→ What you should do: Every line from the one with "Definition sent (done" to the one with "if bool_decide (type = element.StartEvent)", including those two, is to be copied exactly; all other lines of the entries below are left out.

→ Data for this task:
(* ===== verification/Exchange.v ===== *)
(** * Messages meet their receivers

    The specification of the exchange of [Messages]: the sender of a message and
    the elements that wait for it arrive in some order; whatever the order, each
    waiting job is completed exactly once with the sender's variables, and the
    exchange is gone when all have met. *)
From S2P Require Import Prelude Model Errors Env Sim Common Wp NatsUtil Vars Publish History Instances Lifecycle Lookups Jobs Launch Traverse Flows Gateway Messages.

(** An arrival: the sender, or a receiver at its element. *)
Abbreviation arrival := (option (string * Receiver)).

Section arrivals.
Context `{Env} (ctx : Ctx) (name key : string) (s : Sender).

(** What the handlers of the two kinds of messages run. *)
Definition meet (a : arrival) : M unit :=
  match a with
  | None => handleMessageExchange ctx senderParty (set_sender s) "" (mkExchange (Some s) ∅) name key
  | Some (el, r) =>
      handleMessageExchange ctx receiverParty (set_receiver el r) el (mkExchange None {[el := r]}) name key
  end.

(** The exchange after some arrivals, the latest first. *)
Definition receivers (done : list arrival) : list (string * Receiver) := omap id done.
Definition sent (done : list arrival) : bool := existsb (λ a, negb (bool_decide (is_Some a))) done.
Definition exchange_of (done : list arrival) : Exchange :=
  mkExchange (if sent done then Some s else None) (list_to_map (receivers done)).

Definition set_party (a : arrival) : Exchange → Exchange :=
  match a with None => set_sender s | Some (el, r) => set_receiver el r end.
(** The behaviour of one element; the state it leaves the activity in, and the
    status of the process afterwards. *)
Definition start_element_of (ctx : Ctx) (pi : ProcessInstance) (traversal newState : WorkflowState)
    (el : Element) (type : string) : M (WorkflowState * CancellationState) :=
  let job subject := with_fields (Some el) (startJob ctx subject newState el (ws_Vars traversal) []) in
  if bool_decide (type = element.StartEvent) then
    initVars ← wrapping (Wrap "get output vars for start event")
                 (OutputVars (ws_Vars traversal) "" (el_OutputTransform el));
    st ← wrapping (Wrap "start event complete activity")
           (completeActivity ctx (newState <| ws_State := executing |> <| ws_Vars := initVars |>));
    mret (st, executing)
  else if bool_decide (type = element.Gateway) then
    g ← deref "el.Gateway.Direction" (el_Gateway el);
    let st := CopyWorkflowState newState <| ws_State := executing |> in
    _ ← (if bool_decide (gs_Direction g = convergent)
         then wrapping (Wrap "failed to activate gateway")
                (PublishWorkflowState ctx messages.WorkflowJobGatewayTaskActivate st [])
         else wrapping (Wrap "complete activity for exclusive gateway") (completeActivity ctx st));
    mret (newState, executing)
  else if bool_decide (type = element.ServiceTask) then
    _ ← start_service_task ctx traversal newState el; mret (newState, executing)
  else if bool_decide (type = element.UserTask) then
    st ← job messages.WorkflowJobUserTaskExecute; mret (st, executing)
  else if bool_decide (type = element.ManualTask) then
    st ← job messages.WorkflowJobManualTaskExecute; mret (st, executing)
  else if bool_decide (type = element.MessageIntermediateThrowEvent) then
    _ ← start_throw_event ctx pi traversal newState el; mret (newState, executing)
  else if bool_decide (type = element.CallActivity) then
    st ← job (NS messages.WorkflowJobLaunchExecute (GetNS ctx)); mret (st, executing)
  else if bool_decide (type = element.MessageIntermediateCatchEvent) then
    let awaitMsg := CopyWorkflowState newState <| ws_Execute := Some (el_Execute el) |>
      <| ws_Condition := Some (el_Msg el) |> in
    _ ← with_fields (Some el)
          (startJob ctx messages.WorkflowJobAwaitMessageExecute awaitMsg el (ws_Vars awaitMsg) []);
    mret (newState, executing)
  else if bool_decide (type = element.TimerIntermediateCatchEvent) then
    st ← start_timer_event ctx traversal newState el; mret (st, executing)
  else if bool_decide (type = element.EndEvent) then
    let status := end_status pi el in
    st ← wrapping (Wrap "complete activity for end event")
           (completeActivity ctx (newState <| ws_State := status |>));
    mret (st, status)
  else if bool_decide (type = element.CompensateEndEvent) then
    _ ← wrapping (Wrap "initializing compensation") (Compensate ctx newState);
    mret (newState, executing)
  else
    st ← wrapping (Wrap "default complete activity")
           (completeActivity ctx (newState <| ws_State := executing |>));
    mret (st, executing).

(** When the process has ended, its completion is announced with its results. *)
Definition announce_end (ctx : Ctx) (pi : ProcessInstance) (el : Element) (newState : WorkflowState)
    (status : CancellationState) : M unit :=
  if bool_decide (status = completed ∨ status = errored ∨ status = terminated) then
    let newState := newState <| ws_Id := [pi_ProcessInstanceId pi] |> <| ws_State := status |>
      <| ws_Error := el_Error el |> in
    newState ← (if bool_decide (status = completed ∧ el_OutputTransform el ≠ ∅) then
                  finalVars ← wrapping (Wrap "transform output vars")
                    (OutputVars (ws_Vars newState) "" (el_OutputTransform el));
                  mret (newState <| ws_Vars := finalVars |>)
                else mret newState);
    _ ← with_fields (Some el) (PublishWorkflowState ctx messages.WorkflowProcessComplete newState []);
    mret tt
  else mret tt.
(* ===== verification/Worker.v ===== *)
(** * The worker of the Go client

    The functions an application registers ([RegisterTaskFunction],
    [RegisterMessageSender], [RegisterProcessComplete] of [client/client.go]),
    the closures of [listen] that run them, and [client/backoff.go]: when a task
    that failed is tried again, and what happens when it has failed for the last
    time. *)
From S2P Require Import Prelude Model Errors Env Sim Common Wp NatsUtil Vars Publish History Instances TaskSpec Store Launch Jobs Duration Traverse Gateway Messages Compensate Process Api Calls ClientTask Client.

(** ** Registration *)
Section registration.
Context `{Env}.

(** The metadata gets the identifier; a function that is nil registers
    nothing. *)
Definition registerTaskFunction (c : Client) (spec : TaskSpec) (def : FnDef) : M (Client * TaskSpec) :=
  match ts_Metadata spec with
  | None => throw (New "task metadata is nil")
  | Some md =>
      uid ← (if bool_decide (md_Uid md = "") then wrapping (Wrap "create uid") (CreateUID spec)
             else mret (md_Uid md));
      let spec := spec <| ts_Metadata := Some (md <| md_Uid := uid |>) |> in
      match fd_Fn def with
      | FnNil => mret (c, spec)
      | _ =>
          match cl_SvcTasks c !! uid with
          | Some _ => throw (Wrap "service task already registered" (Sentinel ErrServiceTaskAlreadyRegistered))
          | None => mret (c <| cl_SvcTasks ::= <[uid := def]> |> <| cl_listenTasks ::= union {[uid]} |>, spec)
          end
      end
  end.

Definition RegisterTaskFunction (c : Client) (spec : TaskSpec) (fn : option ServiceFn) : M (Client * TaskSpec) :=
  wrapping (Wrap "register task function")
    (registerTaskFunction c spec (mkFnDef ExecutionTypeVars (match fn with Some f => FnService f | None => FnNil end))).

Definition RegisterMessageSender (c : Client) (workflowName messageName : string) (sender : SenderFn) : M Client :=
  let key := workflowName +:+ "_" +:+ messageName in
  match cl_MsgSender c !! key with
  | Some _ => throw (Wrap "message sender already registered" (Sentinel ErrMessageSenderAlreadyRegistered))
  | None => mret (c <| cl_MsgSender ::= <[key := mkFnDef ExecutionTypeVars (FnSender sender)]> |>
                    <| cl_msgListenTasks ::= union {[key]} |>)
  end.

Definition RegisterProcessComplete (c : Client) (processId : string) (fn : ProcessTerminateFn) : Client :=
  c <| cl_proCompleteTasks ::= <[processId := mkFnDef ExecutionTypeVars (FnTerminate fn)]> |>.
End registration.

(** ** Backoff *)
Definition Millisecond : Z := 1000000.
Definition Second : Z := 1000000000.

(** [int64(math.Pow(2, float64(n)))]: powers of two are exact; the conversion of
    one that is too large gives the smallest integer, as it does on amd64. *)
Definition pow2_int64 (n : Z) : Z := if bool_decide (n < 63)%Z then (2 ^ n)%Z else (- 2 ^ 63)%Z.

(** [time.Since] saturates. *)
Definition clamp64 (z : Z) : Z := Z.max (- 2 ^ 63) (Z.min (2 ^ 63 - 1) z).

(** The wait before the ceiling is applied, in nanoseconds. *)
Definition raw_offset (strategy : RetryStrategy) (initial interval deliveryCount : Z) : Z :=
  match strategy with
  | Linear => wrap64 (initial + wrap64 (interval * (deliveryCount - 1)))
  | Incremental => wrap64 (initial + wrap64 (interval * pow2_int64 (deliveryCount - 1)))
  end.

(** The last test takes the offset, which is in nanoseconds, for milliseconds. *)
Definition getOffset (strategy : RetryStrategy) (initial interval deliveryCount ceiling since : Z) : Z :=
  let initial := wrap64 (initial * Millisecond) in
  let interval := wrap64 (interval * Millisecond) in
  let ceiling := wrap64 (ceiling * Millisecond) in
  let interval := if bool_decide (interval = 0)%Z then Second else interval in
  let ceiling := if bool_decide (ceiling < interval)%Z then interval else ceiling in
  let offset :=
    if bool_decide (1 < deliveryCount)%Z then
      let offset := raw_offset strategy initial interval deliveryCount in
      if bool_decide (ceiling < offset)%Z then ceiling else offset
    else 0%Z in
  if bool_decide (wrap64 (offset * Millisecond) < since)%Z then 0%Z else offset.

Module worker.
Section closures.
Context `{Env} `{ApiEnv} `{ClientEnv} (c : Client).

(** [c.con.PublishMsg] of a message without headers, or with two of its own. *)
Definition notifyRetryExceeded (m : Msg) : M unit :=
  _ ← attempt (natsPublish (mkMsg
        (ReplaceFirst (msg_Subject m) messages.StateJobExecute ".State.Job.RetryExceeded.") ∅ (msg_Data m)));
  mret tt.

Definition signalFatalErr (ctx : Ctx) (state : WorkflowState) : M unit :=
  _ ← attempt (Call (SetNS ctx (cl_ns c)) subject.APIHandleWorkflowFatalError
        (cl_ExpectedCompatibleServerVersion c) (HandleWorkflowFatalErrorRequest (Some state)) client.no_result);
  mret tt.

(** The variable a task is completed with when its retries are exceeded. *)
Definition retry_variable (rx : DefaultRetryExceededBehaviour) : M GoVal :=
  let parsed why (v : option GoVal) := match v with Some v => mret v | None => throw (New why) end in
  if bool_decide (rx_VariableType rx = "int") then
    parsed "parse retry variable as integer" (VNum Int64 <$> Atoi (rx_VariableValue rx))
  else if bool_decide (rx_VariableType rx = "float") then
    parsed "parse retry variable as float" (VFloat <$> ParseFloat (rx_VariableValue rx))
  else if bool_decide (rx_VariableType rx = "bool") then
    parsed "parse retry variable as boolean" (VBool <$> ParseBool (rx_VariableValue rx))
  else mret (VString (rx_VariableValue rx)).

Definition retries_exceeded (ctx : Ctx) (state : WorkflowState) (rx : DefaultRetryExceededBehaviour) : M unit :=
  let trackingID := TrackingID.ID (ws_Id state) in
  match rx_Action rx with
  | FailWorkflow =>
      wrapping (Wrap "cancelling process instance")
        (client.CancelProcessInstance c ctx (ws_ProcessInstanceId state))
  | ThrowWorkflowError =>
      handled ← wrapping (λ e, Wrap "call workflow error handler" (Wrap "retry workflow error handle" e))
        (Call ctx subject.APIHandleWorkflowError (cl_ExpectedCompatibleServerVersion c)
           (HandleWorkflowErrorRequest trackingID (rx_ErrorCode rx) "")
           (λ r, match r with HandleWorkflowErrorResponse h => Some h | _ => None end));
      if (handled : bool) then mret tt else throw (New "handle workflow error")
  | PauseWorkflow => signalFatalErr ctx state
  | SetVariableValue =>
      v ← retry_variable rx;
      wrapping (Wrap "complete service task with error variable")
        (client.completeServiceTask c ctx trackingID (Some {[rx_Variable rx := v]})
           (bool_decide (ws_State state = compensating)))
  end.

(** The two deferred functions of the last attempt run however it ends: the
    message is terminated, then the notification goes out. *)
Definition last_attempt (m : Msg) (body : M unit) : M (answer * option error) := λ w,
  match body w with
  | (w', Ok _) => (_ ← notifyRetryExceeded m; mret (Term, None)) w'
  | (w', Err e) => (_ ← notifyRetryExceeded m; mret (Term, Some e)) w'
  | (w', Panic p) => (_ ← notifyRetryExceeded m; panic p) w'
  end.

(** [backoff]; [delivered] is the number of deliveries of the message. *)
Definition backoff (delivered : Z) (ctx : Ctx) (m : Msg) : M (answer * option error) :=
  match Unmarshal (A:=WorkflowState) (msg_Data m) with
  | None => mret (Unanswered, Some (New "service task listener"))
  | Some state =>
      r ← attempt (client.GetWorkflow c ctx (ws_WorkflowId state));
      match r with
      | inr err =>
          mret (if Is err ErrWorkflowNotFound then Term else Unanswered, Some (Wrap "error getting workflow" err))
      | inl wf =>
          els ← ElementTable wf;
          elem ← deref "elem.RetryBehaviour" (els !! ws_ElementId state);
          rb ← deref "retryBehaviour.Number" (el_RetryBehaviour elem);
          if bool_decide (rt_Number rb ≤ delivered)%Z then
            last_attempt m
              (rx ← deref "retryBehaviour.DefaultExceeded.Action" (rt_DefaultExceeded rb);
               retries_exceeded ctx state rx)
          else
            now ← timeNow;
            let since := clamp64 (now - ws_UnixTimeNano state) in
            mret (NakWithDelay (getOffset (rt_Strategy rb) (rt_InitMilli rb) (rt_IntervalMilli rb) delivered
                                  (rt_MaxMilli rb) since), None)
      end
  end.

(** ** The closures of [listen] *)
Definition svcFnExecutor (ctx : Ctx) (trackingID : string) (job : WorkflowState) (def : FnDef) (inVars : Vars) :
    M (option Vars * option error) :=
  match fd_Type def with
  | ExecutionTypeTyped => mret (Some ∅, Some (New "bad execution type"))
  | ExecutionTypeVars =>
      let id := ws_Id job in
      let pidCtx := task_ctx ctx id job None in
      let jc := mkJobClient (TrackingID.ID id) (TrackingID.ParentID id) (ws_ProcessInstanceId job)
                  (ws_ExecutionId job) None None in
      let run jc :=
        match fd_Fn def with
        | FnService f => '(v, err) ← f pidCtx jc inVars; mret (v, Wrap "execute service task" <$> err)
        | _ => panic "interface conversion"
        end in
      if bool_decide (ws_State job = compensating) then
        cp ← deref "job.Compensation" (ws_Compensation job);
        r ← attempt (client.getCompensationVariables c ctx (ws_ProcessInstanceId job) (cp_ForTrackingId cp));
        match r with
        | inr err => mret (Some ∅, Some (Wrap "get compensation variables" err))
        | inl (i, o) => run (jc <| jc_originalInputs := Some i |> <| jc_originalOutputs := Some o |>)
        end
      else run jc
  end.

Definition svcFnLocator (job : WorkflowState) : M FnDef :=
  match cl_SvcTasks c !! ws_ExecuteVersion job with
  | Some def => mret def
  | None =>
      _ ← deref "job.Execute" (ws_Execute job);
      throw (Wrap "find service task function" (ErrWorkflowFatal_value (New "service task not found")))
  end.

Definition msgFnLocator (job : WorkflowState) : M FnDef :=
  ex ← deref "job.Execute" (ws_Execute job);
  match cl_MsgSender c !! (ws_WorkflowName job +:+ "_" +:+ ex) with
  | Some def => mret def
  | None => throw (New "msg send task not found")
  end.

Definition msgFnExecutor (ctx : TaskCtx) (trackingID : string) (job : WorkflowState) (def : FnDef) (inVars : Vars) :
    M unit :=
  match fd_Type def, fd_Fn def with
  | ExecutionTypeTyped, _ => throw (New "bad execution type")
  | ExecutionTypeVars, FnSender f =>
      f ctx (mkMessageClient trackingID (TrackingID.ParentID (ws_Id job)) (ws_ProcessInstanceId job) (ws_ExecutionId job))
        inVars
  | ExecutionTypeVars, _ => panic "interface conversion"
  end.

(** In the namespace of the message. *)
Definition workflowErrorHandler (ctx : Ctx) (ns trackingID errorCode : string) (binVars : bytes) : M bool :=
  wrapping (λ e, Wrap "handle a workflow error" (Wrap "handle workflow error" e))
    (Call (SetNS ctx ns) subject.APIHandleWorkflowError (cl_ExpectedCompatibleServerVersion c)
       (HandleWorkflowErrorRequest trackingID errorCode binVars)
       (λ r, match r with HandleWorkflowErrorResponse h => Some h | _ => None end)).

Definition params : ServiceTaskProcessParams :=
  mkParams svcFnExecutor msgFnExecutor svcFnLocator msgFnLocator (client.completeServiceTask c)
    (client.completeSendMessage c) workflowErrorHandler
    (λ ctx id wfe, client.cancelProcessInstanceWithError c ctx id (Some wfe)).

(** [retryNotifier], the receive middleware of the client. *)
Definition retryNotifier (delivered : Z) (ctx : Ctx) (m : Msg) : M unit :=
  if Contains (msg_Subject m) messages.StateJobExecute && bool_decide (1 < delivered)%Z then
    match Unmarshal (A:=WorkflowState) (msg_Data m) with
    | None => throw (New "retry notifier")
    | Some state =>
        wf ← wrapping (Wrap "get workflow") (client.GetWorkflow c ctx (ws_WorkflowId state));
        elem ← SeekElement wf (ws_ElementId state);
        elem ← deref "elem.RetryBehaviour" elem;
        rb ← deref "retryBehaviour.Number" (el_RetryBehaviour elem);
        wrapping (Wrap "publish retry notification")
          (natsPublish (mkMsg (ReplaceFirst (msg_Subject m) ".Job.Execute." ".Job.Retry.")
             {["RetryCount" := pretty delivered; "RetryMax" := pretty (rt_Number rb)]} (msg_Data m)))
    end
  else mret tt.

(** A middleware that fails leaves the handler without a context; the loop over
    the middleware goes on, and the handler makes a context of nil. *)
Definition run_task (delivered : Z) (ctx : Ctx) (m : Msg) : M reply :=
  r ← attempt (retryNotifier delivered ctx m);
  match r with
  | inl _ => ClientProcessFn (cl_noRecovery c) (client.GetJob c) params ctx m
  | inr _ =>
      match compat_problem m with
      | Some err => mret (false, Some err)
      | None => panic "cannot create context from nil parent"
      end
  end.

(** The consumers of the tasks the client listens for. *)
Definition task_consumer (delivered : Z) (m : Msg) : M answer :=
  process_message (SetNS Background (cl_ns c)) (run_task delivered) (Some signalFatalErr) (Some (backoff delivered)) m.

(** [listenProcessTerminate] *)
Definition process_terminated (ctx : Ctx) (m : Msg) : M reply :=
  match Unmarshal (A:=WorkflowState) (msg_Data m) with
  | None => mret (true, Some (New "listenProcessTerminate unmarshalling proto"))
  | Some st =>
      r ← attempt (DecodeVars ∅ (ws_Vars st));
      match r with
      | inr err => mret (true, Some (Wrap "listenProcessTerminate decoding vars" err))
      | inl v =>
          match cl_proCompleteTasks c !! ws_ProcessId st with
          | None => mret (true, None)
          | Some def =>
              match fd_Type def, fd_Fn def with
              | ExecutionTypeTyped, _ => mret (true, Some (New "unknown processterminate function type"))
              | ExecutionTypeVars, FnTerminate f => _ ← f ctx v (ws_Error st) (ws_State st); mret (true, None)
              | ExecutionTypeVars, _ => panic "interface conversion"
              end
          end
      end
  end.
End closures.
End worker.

→ Exercise answer:
Definition sent (done : list arrival) : bool := existsb (λ a, negb (bool_decide (is_Some a))) done.
Definition exchange_of (done : list arrival) : Exchange :=
  mkExchange (if sent done then Some s else None) (list_to_map (receivers done)).

Definition set_party (a : arrival) : Exchange → Exchange :=
  match a with None => set_sender s | Some (el, r) => set_receiver el r end.
(** The behaviour of one element; the state it leaves the activity in, and the
    status of the process afterwards. *)
Definition start_element_of (ctx : Ctx) (pi : ProcessInstance) (traversal newState : WorkflowState)
    (el : Element) (type : string) : M (WorkflowState * CancellationState) :=
  let job subject := with_fields (Some el) (startJob ctx subject newState el (ws_Vars traversal) []) in
  if bool_decide (type = element.StartEvent) then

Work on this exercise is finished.